Doodle 4 Google is a great promotion and demonstrates how an iconic logo transcends demographics. In this case, children as young as 5 are invited to become familiar with the logo, and most likely, participating schools (schools must register for Google 4 Doodle in order for their students’ entries to be included in the contest) discuss Google with the students to help them understand the contest. It’s a smart way for Google to begin a relationship with young consumers. I’d like to see more widespread prizes though. No doubt, Google is getting a lot of brand publicity as part of the contest. It would be nice to see more children and schools rewarded for their efforts.
Doodle 4 Google is a creative way to promote a brand, and invites consumers to relate to the brand by interacting with the brand’s iconic symbol. The initiative demonstrates how creative branding and marketing can go a long way in terms of reaching new audiences, developing awareness and recognition, and boosting sales. It also ties in perfectly with Google’s unique approach to changing its logo on Google.com for holidays, special events, and so on.
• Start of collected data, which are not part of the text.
Definition three_sent : gmap string Z := {[ "a" := 3%Z; "b" := 1%Z; "c" := 2%Z ]}.

Lemma drop_excess_keeps_newest_witness :
  size (drop_excess 2 (map_to_list three_sent) three_sent) = 2.
Proof.
  exact (proj1 (proj2 (drop_excess_keeps_newest 2 (map_to_list three_sent) three_sent (reflexivity _)))).
Defined.

Lemma selectRandomPeers_sample_witness :
  ∃ selected rest, selectRandomPeers (λ _, 1) ["p"; "q"; "r"] 2 = Done selected ∧
    selected ++ rest ≡ₚ ["p"; "q"; "r"].
Proof.
  destruct (selectRandomPeers_sample (λ _, 1) ["p"; "q"; "r"] 2 ltac:(lia)) as (sel & rest & Hs & Hp & _).
  exists sel, rest. exact (conj Hs Hp).
Defined.

End GossipEngine.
It’s hard to think of other companies that have successfully invited this kind of brand connection with consumers. Brands like Coke and Pepsi have invited consumers to redesign their packaging, but typically, companies don’t allow consumers to “mess with” their brand symbols, like their logos. Instead, they protect their logos with cease and desist letters and iron fists. Normally, I’d agree with the resolute protection of a logo, but Google demonstrates how letting go of some control can bring in great rewards.
What do you think? Are you ready to think out of the box to promote your brand? Is your company ready? Point your executives to Doodle 4 Google and show them that creative thinking can work.